## Task goal
Your answer must be an exact copy of all the entries.

## Record set
(** * Webberizer: article extraction and LLM analysis (src/main.py)

    A shallow embedding of [WebScraper.extract_article],
    [GroqAnalyzer.analyze_text] and the Flask view [analyze], followed by
    the properties of the specification that concern them.

    Conventions of the embedding.
    - A Python [str] is a [string] whose characters are code points below
      256; whitespace is what [str.isspace] and the regex class [\s]
      accept in that range.
    - A Python function that may raise returns in the monad [M]: a result
      that is either a value or a raised exception, threaded with the
      records written through [logging].  Only classes deriving from
      [Exception] are modelled (interpreter-exit signals are not).
    - The network, the HTML parser and the JSON decoder are not part of the
      repository; they are the fields of a [World]. *)

From stdpp Require Import gmap strings list fin_maps pretty.
From Stdlib Require Import ZArith Ascii String.

#[local] Set Warnings "-register-all".
#[local] Open Scope string_scope.

(** ** Python strings *)

Module Str.

(** [str.isspace] on one character (same set as the regex class [\s]). *)
Definition isspace (c : ascii) : bool :=
  let n := N_of_ascii c in
  ((9 <=? n) && (n <=? 13) || (28 <=? n) && (n <=? 32)
   || (n =? 133) || (n =? 160))%N.

Fixpoint lstrip (s : string) : string :=
  match s with
  | "" => ""
  | String c s' => if isspace c then lstrip s' else s
  end.

Fixpoint rstrip (s : string) : string :=
  match s with
  | "" => ""
  | String c s' =>
      match rstrip s' with
      | "" => if isspace c then "" else String c ""
      | r => String c r
      end
  end.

## Exercise response
(** * Webberizer: article extraction and LLM analysis (src/main.py)

    A shallow embedding of [WebScraper.extract_article],
    [GroqAnalyzer.analyze_text] and the Flask view [analyze], followed by
    the properties of the specification that concern them.

    Conventions of the embedding.
    - A Python [str] is a [string] whose characters are code points below
      256; whitespace is what [str.isspace] and the regex class [\s]
      accept in that range.
    - A Python function that may raise returns in the monad [M]: a result
      that is either a value or a raised exception, threaded with the
      records written through [logging].  Only classes deriving from
      [Exception] are modelled (interpreter-exit signals are not).
    - The network, the HTML parser and the JSON decoder are not part of the
      repository; they are the fields of a [World]. *)

From stdpp Require Import gmap strings list fin_maps pretty.
From Stdlib Require Import ZArith Ascii String.

#[local] Set Warnings "-register-all".
#[local] Open Scope string_scope.

(** ** Python strings *)

Module Str.

(** [str.isspace] on one character (same set as the regex class [\s]). *)
Definition isspace (c : ascii) : bool :=
  let n := N_of_ascii c in
  ((9 <=? n) && (n <=? 13) || (28 <=? n) && (n <=? 32)
   || (n =? 133) || (n =? 160))%N.

Fixpoint lstrip (s : string) : string :=
  match s with
  | "" => ""
  | String c s' => if isspace c then lstrip s' else s
  end.

Fixpoint rstrip (s : string) : string :=
  match s with
  | "" => ""
  | String c s' =>
      match rstrip s' with
      | "" => if isspace c then "" else String c ""
      | r => String c r
      end
  end.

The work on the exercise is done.